**Work request**
Each record should be set down again so that it matches the original exactly.

(Stored data)
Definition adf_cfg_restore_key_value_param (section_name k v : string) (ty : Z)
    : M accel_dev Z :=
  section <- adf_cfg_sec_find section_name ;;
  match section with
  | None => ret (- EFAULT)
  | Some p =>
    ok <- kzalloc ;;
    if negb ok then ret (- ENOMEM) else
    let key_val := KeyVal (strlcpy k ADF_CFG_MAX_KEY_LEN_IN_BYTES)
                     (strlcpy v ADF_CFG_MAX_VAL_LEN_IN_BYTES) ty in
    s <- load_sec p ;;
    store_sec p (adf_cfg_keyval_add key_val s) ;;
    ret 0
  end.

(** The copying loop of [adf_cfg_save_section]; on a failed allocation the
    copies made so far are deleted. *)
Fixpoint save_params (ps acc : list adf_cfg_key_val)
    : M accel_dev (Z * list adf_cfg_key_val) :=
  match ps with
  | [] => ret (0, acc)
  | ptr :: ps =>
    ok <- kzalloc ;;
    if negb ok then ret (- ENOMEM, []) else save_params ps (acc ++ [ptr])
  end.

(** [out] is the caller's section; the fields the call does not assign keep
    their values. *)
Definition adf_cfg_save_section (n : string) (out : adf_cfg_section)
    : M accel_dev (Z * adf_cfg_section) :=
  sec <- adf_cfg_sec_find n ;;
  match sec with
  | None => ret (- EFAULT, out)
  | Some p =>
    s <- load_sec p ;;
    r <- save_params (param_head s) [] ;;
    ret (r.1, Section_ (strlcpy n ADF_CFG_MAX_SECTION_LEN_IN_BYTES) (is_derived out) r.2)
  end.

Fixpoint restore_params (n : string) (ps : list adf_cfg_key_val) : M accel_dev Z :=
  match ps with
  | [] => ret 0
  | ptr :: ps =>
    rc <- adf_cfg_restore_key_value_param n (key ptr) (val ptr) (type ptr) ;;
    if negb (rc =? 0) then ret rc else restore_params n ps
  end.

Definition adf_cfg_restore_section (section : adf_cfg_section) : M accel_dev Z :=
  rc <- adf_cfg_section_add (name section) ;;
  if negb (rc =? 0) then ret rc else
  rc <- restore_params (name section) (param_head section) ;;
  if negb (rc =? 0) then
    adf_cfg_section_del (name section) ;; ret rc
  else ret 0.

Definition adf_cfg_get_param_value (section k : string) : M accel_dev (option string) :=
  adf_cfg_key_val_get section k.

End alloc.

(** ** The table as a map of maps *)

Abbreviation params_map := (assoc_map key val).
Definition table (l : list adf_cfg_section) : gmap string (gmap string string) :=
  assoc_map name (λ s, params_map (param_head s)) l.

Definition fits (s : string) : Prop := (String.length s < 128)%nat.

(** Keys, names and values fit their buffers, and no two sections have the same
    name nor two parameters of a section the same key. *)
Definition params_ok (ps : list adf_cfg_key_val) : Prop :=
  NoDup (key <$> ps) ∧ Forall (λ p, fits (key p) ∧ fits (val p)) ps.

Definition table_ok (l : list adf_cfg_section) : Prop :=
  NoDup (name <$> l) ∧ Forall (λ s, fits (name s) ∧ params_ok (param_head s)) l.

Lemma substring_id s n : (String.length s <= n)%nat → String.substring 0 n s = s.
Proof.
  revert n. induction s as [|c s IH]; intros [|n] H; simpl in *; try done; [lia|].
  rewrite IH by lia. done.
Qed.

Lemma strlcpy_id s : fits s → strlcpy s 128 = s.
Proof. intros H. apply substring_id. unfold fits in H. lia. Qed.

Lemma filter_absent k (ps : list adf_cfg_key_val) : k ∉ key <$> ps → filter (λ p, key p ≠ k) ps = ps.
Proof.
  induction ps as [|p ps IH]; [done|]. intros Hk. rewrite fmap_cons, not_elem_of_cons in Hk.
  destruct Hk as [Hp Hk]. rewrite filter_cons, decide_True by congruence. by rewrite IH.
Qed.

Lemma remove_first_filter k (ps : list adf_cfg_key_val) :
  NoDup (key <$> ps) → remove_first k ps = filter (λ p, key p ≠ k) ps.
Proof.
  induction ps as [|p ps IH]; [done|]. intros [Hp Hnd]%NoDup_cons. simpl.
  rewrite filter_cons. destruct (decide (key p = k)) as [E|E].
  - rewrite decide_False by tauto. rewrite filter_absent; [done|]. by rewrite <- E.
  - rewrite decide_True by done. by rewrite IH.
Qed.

**Problem solution**
Definition adf_cfg_restore_key_value_param (section_name k v : string) (ty : Z)
    : M accel_dev Z :=
  section <- adf_cfg_sec_find section_name ;;
  match section with
  | None => ret (- EFAULT)
  | Some p =>
    ok <- kzalloc ;;
    if negb ok then ret (- ENOMEM) else
    let key_val := KeyVal (strlcpy k ADF_CFG_MAX_KEY_LEN_IN_BYTES)
                     (strlcpy v ADF_CFG_MAX_VAL_LEN_IN_BYTES) ty in
    s <- load_sec p ;;
    store_sec p (adf_cfg_keyval_add key_val s) ;;
    ret 0
  end.

(** The copying loop of [adf_cfg_save_section]; on a failed allocation the
    copies made so far are deleted. *)
Fixpoint save_params (ps acc : list adf_cfg_key_val)
    : M accel_dev (Z * list adf_cfg_key_val) :=
  match ps with
  | [] => ret (0, acc)
  | ptr :: ps =>
    ok <- kzalloc ;;
    if negb ok then ret (- ENOMEM, []) else save_params ps (acc ++ [ptr])
  end.

(** [out] is the caller's section; the fields the call does not assign keep
    their values. *)
Definition adf_cfg_save_section (n : string) (out : adf_cfg_section)
    : M accel_dev (Z * adf_cfg_section) :=
  sec <- adf_cfg_sec_find n ;;
  match sec with
  | None => ret (- EFAULT, out)
  | Some p =>
    s <- load_sec p ;;
    r <- save_params (param_head s) [] ;;
    ret (r.1, Section_ (strlcpy n ADF_CFG_MAX_SECTION_LEN_IN_BYTES) (is_derived out) r.2)
  end.

Fixpoint restore_params (n : string) (ps : list adf_cfg_key_val) : M accel_dev Z :=
  match ps with
  | [] => ret 0
  | ptr :: ps =>
    rc <- adf_cfg_restore_key_value_param n (key ptr) (val ptr) (type ptr) ;;
    if negb (rc =? 0) then ret rc else restore_params n ps
  end.

Definition adf_cfg_restore_section (section : adf_cfg_section) : M accel_dev Z :=
  rc <- adf_cfg_section_add (name section) ;;
  if negb (rc =? 0) then ret rc else
  rc <- restore_params (name section) (param_head section) ;;
  if negb (rc =? 0) then
    adf_cfg_section_del (name section) ;; ret rc
  else ret 0.

Definition adf_cfg_get_param_value (section k : string) : M accel_dev (option string) :=
  adf_cfg_key_val_get section k.

End alloc.

(** ** The table as a map of maps *)

Abbreviation params_map := (assoc_map key val).
Definition table (l : list adf_cfg_section) : gmap string (gmap string string) :=
  assoc_map name (λ s, params_map (param_head s)) l.

Definition fits (s : string) : Prop := (String.length s < 128)%nat.

(** Keys, names and values fit their buffers, and no two sections have the same
    name nor two parameters of a section the same key. *)
Definition params_ok (ps : list adf_cfg_key_val) : Prop :=
  NoDup (key <$> ps) ∧ Forall (λ p, fits (key p) ∧ fits (val p)) ps.

Definition table_ok (l : list adf_cfg_section) : Prop :=
  NoDup (name <$> l) ∧ Forall (λ s, fits (name s) ∧ params_ok (param_head s)) l.

Lemma substring_id s n : (String.length s <= n)%nat → String.substring 0 n s = s.
Proof.
  revert n. induction s as [|c s IH]; intros [|n] H; simpl in *; try done; [lia|].
  rewrite IH by lia. done.
Qed.

Lemma strlcpy_id s : fits s → strlcpy s 128 = s.
Proof. intros H. apply substring_id. unfold fits in H. lia. Qed.

Lemma filter_absent k (ps : list adf_cfg_key_val) : k ∉ key <$> ps → filter (λ p, key p ≠ k) ps = ps.
Proof.
  induction ps as [|p ps IH]; [done|]. intros Hk. rewrite fmap_cons, not_elem_of_cons in Hk.
  destruct Hk as [Hp Hk]. rewrite filter_cons, decide_True by congruence. by rewrite IH.
Qed.

Lemma remove_first_filter k (ps : list adf_cfg_key_val) :
  NoDup (key <$> ps) → remove_first k ps = filter (λ p, key p ≠ k) ps.
Proof.
  induction ps as [|p ps IH]; [done|]. intros [Hp Hnd]%NoDup_cons. simpl.
  rewrite filter_cons. destruct (decide (key p = k)) as [E|E].
  - rewrite decide_False by tauto. rewrite filter_absent; [done|]. by rewrite <- E.
  - rewrite decide_True by done. by rewrite IH.
Qed.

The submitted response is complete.